Still, to me, the issue with Android tablets hasn't really been hardware, it's been software. I do worry that while Android has plenty of applications that work on tablets these days, many of these still simply don't look as good on Android tablets. (The phone apps for Android usually look quite good these days.) It's not that the apps don't exist – for almost all the major categories they do – but they aren't quite as polished. Of course, as Android tablets take more market share, that will change. 

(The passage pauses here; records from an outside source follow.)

(** * Leftover: the rules engine of the 6x6 block-placement puzzle

    A shallow embedding of [src/utils/gameLogic.ts] and of the parts of
    [src/constants.ts] and of the type declarations it relies on, with
    the properties of the engine proved over it.

    Conventions of the embedding.
    - A JavaScript [number] that holds a grid coordinate, an offset, a
      score or a combo counter is an integer of [Z] (doubles are exact on
      integers below 2^53 in magnitude).
    - An optional field ([color?], [blockId?], [basePoints?]) is an
      [option]; [undefined] is [None].  A key that is present with the
      value [undefined] reads the same as an absent key and is [None] too.
    - A JavaScript array is a [list]; [a[i]] is a lookup that yields
      [None] for [undefined].
    - A function of the source that can throw a [TypeError] (a property
      read on [undefined]) returns an [option]; [None] is the exception.
    - Record projections share one name space, so the fields [id] and
      [color] are [cell_id] and [cell_color] in [CellData], [block_id]
      and [block_color] in [BlockDefinition], and [x], [y] are [coord_x],
      [coord_y] in [Coordinate].
    - [generateHand] draws from [Math.random]; its embedding takes the
      draws as an argument.  All the engine reads of a drawn shape is
      its identifier, its offsets and its colour, which the properties
      of the engine quantify over.
    - The handlers of the App component are embedded as functions on
      the record of its state cells; what they hand to the sound manager
      is a list they return.  Pixel arithmetic, [localStorage] and the
      Web Audio calls are not embedded. *)

From stdpp Require Import base decidable option list numbers strings
  gmap sets fin_maps sorting.

Local Open Scope Z_scope.

(* [naive_solver] clears hypotheses it has consumed and says so. *)
#[local] Set Warnings "-clear-no-such-hyp".

(** ** types.ts *)

Inductive CellStatus := empty | filled | junk.

#[global] Instance CellStatus_eq_dec : EqDecision CellStatus.
Proof. solve_decision. Defined.

Record Coordinate := mkCoordinate { coord_x : Z; coord_y : Z }.

#[global] Instance Coordinate_eq_dec : EqDecision Coordinate.
Proof. solve_decision. Defined.

(** [CellData]: [id] is the React key, [blockId] the owner of the cell. *)
Record CellData := mkCell {
  cell_id : string;
  status : CellStatus;
  cell_color : option string;
  blockId : option string
}.

#[global] Instance CellData_eq_dec : EqDecision CellData.
Proof. solve_decision. Defined.

Record BlockDefinition := mkBlock {
  block_id : string;
  cells : list Coordinate;
  block_color : string;
  basePoints : option Z
}.

(** [CellData[][]]: [grid[y][x]], a list of rows. *)
Abbreviation Grid := (list (list CellData)).

(** ** constants.ts *)

Definition GRID_SIZE : Z := 6.

(** '#475569' *)
Definition JUNK_COLOR : string := "#475569"%string.

(** The loop [for (let i = 0; i < GRID_SIZE; i++)]. *)
Definition indices : list Z := seqZ 0 GRID_SIZE.

(** [`cell-${x}-${y}`]; only the fact that it is some string matters
    to the engine, the decimal rendering is kept for the two digits a
    6x6 grid needs. *)
Definition digit (n : Z) : string :=
  String (Ascii.ascii_of_nat (48 + Z.to_nat n)) EmptyString.

Definition cellKey (x y : Z) : string :=
  ("cell-" +:+ digit x +:+ "-" +:+ digit y)%string.

(** [createEmptyGrid]: GRID_SIZE rows of GRID_SIZE cells
    [{ id, status: 'empty' }], with neither colour nor owner. *)
Definition createEmptyGrid : Grid :=
  (fun y => (fun x => mkCell (cellKey x y) empty None None) <$> indices)
    <$> indices.

(** ** Array reads *)

(** [a[i]] for an integer [i]: [undefined] below 0 and from the length on. *)
Definition lookupZ {A} (a : list A) (i : Z) : option A :=
  if decide (0 ≤ i) then a !! Z.to_nat i else None.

In part to contradict this image, Samsung unveiled a couple new applications, notably Papergarden, a magazine service designed for interactive magazines and Milk Music, an ad-free streaming music service, powered by Slacker but with a new user interface designed to make it easier to find new music.

Galaxy Tab S Papergarden

I thought the Papergarden application was interesting, in part because most interactive magazines I've seen haven't really been optimized for the 16:10 display ratio we typically see on Andorid tablets.  (Most magazines are designed for paper or the iPad's more similar 4:3 display ratio).  Conde Nast seems to be backing this, although to be successful Samsung will need a lot more support.

Samsung continues to offer more tools for things such as multitasking (which I talked about in my review of the NotePRO), so you can see multiple applications, which I find particularly useful.  And I also continue to like Samsung's concept of a content home screen with a briefing widget that collects your messages, calls, schedules, and bookmarks all in one location.

Galaxy Tab S SideSync

It even has a feature called SideSync which lets you take and place calls from you Samsung Galaxy phone directly on your tablet, using Wi-Fi, which is handy when the phone is charging in one place and you and the tablet are in another.

And I also like the security features – the Tab S has fingerprint security (something the iPad and most other competitive tablets don't have yet) and support for Samsung's Knox environment.

DJ Lee with Galaxy Tab S

DJ Lee, Samsung's president for the IT market, said while introducing the Tab S that the new device "truly draws a line between the tablets currently on the market and what comes next." And while I will grant that the display is a first and that the hardware looks great, the Tab S seems to me to be the latest step in a continuum that over the past few months has seen the launch of the Tab 4 series (which is a mid-range tablet), the Note 8 series (which adds a stylus) and the NotePRO (which is even higher end, and has a 12.2-inch display). All of this has given Samsung 22 percent of the tablet market so far, Lee said, with the company setting its goals on larger share.  

Samsung is pricing the 10.5-inch version at $499.99 and the 8.4-inch one at $399.99, either for Wi-Fi and 16GB, essentially the same prices that Apple charges for the current versions of their competitors.  That seems reasonable for the hardware, but in a world where there are so many less expensive Android tablet options, it does make the Tab S seems like a premium device.

Compared with the iPad, Samsung does offer some real advantages– particularly the AMOLED display and the very thin and light design, and I like things like the ability to see multiple programs on screen at the same time. But still, the iPad itself has a great design and its ecosystem and all the tablet apps are a formidable challenge.

So my guess is that the Galaxy Tab S will make the most sense for people who have chosen the Galaxy S or Note series as their smartphone. In part, that's because of the similarities in design and the combined ecosystem of Samsung and Android.  And in part, it's because the hardware is so attractive.  I'm looking forward to giving one a try.